[Saved entries]
(** * plant_mon.py: watering schedule, plant CRUD and watering log

    A shallow embedding of the Flask application [plant_mon.py]: the two
    SQLite tables as lists of rows, the request handlers as functions from
    a store to a response and a store, and the date helpers on top of a
    model of Python's [datetime].

    Conventions.
    - Text is [string]; a character stands for the code point of the same
      number (below 256).  SQLite compares TEXT by the UTF-8 bytes, which
      orders strings exactly as their code points do.
    - The handlers are given twice.  The first part has them over the
      integers of [Z], every identifier and interval taken as a value
      that SQLite holds.  The part on the routes adds what lies between
      a request and the tables: the 64-bit binding of [sqlite3], the
      exhaustion of rowids, and the methods that a route lists.  The
      stores that the routes reach are among those the handlers reach.
    - Form fields and the members of a JSON body are text (or absent);
      [water_interval_days] of a JSON body may also be an integer.
    - The clock is an input: a handler receives the value that
      [datetime.now(timezone.utc)] returns, read once per request.
    - An exception that a handler does not catch is the [Raise] of its
      result; Flask answers it with status 500 and nothing is committed. *)

From Stdlib Require Import ZArith List Bool Ascii String Lia Sorted.
From Stdlib Require Import Numbers.DecimalString.
Import ListNotations.

Open Scope string_scope.
Open Scope Z_scope.

(** ** Python text primitives *)

Module PyStr.

(** [str.isspace] on one character, restricted to code points below 256:
    TAB..CR, FS..US, SPACE, NEL and NBSP. *)
Definition is_space (c : ascii) : bool :=
  let n := Z.of_N (N_of_ascii c) in
  ((9 <=? n) && (n <=? 13)) || ((28 <=? n) && (n <=? 32))
  || (n =? 133) || (n =? 160).

Fixpoint lstrip (s : string) : string :=
  match s with
  | EmptyString => EmptyString
  | String c r => if is_space c then lstrip r else s
  end.

Fixpoint rstrip (s : string) : string :=
  match s with
  | EmptyString => EmptyString
  | String c r =>
      match rstrip r with
      | EmptyString => if is_space c then EmptyString else String c EmptyString
      | r' => String c r'
      end
  end.

(** [s.strip()] *)
Definition strip (s : string) : string := lstrip (rstrip s).

(** Truth value of a string: [bool(s)]. *)
Definition truthy (s : string) : bool :=
  match s with EmptyString => false | _ => true end.

(** [x or d] where [x] is [None] or a string. *)
Definition or_else (x : option string) (d : string) : string :=
  match x with
  | Some s => if truthy s then s else d
  | None => d
  end.

(** The character of a decimal digit [0..9]. *)
Definition digit_char (d : Z) : ascii := ascii_of_N (Z.to_N (48 + d)).

(** The value of an ASCII decimal digit. *)
Definition digit_val (c : ascii) : option Z :=
  let n := Z.of_N (N_of_ascii c) in
  if (48 <=? n) && (n <=? 57) then Some (n - 48) else None.

(** ["%0wd" % n] for [0 <= n < 10^w]: exactly [w] digits, most
    significant first. *)
Fixpoint zpad (w : nat) (n : Z) : string :=
  match w with
  | O => EmptyString
  | S w' => String (digit_char ((n / 10 ^ Z.of_nat w') mod 10)) (zpad w' n)
  end.

(** Reads exactly [w] decimal digits from the front of [s]. *)
Fixpoint read_digits (w : nat) (acc : Z) (s : string) : option (Z * string) :=
  match w with
  | O => Some (acc, s)
  | S w' =>
      match s with
      | EmptyString => None
      | String c r =>
          match digit_val c with
          | Some d => read_digits w' (10 * acc + d) r
          | None => None
          end
      end
  end.

(** [str(n)] for an integer. *)
Definition str_of_int (n : Z) : string := NilZero.string_of_int (Z.to_int n).

(** Position-wise split: [(s[:n], s[n:])]. *)
Fixpoint split_at (n : nat) (s : string) : string * string :=
  match n, s with
  | O, _ => (EmptyString, s)
  | S _, EmptyString => (EmptyString, EmptyString)
  | S n', String c r => let (a, b) := split_at n' r in (String c a, b)
  end.

(** Splits at the first character satisfying [p]:
    [Some (before, that character, after)]. *)
Fixpoint break_at (p : ascii -> bool) (s : string)
  : option (string * ascii * string) :=
  match s with
  | EmptyString => None
  | String c r =>
      if p c then Some (EmptyString, c, r)
      else match break_at p r with
           | Some (a, x, b) => Some (String c a, x, b)
           | None => None
           end
  end.

End PyStr.

(** ** Python results *)

Inductive exn : Type :=
| TypeError
| ValueError
| OverflowError
| AttributeError
| OperationalError.

Inductive result (A : Type) : Type :=
| Ok (a : A)
| Raise (e : exn).

Arguments Ok {A} a.
Arguments Raise {A} e.

(** ** The [datetime] module *)

Module PyDatetime.
Import PyStr.

(** An aware or naive [datetime].  [tzinfo] is the UTC offset of a
    fixed-offset [timezone] in microseconds, [None] for a naive value. *)
Record datetime : Type := mkdatetime {
  year : Z;
  month : Z;
  day : Z;
  hour : Z;
  minute : Z;
  second : Z;
  microsecond : Z;
  tzinfo : option Z
}.

Definition MAXORDINAL : Z := 3652059.
Definition US_PER_SECOND : Z := 1000000.
Definition US_PER_DAY : Z := 86400000000.

Definition DAYS_IN_MONTH : list Z :=
  [-1; 31; 28; 31; 30; 31; 30; 31; 31; 30; 31; 30; 31].

Definition DAYS_BEFORE_MONTH : list Z :=
  [-1; 0; 31; 59; 90; 120; 151; 181; 212; 243; 273; 304; 334].

Definition is_leap (y : Z) : bool :=
  (y mod 4 =? 0) && (negb (y mod 100 =? 0) || (y mod 400 =? 0)).

Definition days_before_year (y : Z) : Z :=
  let y := y - 1 in y * 365 + y / 4 - y / 100 + y / 400.

Definition days_in_month (y m : Z) : Z :=
  if (m =? 2) && is_leap y then 29 else nth (Z.to_nat m) DAYS_IN_MONTH 0.

Definition days_before_month (y m : Z) : Z :=
  nth (Z.to_nat m) DAYS_BEFORE_MONTH 0
  + (if (2 <? m) && is_leap y then 1 else 0).

Definition ymd2ord (y m d : Z) : Z :=
  days_before_year y + days_before_month y m + d.

Definition DI400Y : Z := Eval cbv in days_before_year 401.
Definition DI100Y : Z := Eval cbv in days_before_year 101.
Definition DI4Y : Z := Eval cbv in days_before_year 5.

(** [_ord2ymd]: the date of a proleptic Gregorian ordinal. *)
Definition ord2ymd (n : Z) : Z * Z * Z :=
  let n := n - 1 in
  let n400 := n / DI400Y in
  let n := n mod DI400Y in
  let y := n400 * 400 + 1 in
  let n100 := n / DI100Y in
  let n := n mod DI100Y in
  let n4 := n / DI4Y in
  let n := n mod DI4Y in
  let n1 := n / 365 in
  let n := n mod 365 in
  let y := y + n100 * 100 + n4 * 4 + n1 in
  if (n1 =? 4) || (n100 =? 4) then (y - 1, 12, 31)
  else
    let leapyear := (n1 =? 3) && (negb (n4 =? 24) || (n100 =? 3)) in
    let m := Z.shiftr (n + 50) 5 in
    let preceding :=
      nth (Z.to_nat m) DAYS_BEFORE_MONTH 0
      + (if (2 <? m) && leapyear then 1 else 0) in
    if n <? preceding then
      let m := m - 1 in
      let preceding :=
        preceding
        - (nth (Z.to_nat m) DAYS_IN_MONTH 0
           + (if (m =? 2) && leapyear then 1 else 0)) in
      (y, m, n - preceding + 1)
    else (y, m, n - preceding + 1).

(** The range checks of the [datetime] constructor
    ([_check_date_fields], [_check_time_fields]) and of [timezone]. *)
Definition check_date_fields (y m d : Z) : bool :=
  (1 <=? y) && (y <=? 9999) && (1 <=? m) && (m <=? 12)
  && (1 <=? d) && (d <=? days_in_month y m).

Definition check_time_fields (h mi s us : Z) : bool :=
  (0 <=? h) && (h <=? 23) && (0 <=? mi) && (mi <=? 59)
  && (0 <=? s) && (s <=? 59) && (0 <=? us) && (us <=? 999999).

Definition check_offset (tz : option Z) : bool :=
  match tz with
  | None => true
  | Some off => (- US_PER_DAY <? off) && (off <? US_PER_DAY)
  end.

Definition valid (d : datetime) : bool :=
  check_date_fields (year d) (month d) (day d)
  && check_time_fields (hour d) (minute d) (second d) (microsecond d)
  && check_offset (tzinfo d).

(** [datetime(y, m, d, h, mi, s, us, tz)]; [None] is the ValueError of
    an out-of-range field. *)
Definition new_datetime (y m d h mi s us : Z) (tz : option Z)
  : option datetime :=
  let r := mkdatetime y m d h mi s us tz in
  if valid r then Some r else None.

Definition toordinal (d : datetime) : Z := ymd2ord (year d) (month d) (day d).

(** Wall-clock microseconds since the start of ordinal day 0. *)
Definition naive_us (d : datetime) : Z :=
  (((toordinal d * 24 + hour d) * 60 + minute d) * 60 + second d)
  * US_PER_SECOND + microsecond d.

(** The instant of an aware value on the UTC time line. *)
Definition instant (d : datetime) : option Z :=
  match tzinfo d with
  | Some off => Some (naive_us d - off)
  | None => None
  end.

(** A [timedelta] is its length in microseconds. *)
Definition timedelta : Type := Z.

(** [timedelta(days=n)] *)
Definition timedelta_days (n : Z) : result timedelta :=
  if Z.abs n <=? 999999999 then Ok (n * US_PER_DAY) else Raise OverflowError.

(** [td.days] *)
Definition td_days (td : timedelta) : Z := td / US_PER_DAY.

(** [datetime.__add__] *)
Definition datetime_add (d : datetime) (td : timedelta) : result datetime :=
  let total := naive_us d + td in
  let days := total / US_PER_DAY in
  let rest := total mod US_PER_DAY in
  let secs := rest / US_PER_SECOND in
  let us := rest mod US_PER_SECOND in
  let h := secs / 3600 in
  let rem := secs mod 3600 in
  let mi := rem / 60 in
  let s := rem mod 60 in
  if (0 <? days) && (days <=? MAXORDINAL) then
    let '(y, m, dd) := ord2ymd days in
    Ok (mkdatetime y m dd h mi s us (tzinfo d))
  else Raise OverflowError.

(** [datetime.__sub__] on two datetimes. *)
Definition datetime_sub (a b : datetime) : result timedelta :=
  let base := naive_us a - naive_us b in
  match tzinfo a, tzinfo b with
  | None, None => Ok base
  | Some oa, Some ob => Ok (base + ob - oa)
  | _, _ => Raise TypeError
  end.

(** [dt.replace(tzinfo=timezone.utc)] *)
Definition replace_tzinfo_utc (d : datetime) : datetime :=
  mkdatetime (year d) (month d) (day d) (hour d) (minute d) (second d)
             (microsecond d) (Some 0).

(** [_format_time] with [timespec='auto']. *)
Definition format_time (h mi s us : Z) : string :=
  zpad 2 h ++ ":" ++ zpad 2 mi ++ ":" ++ zpad 2 s
  ++ (if us =? 0 then "" else "." ++ zpad 6 us).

▶ What the task requires: If a line of the entries above holds "Import", count it, then report the total alone.

▶ Written answer: 4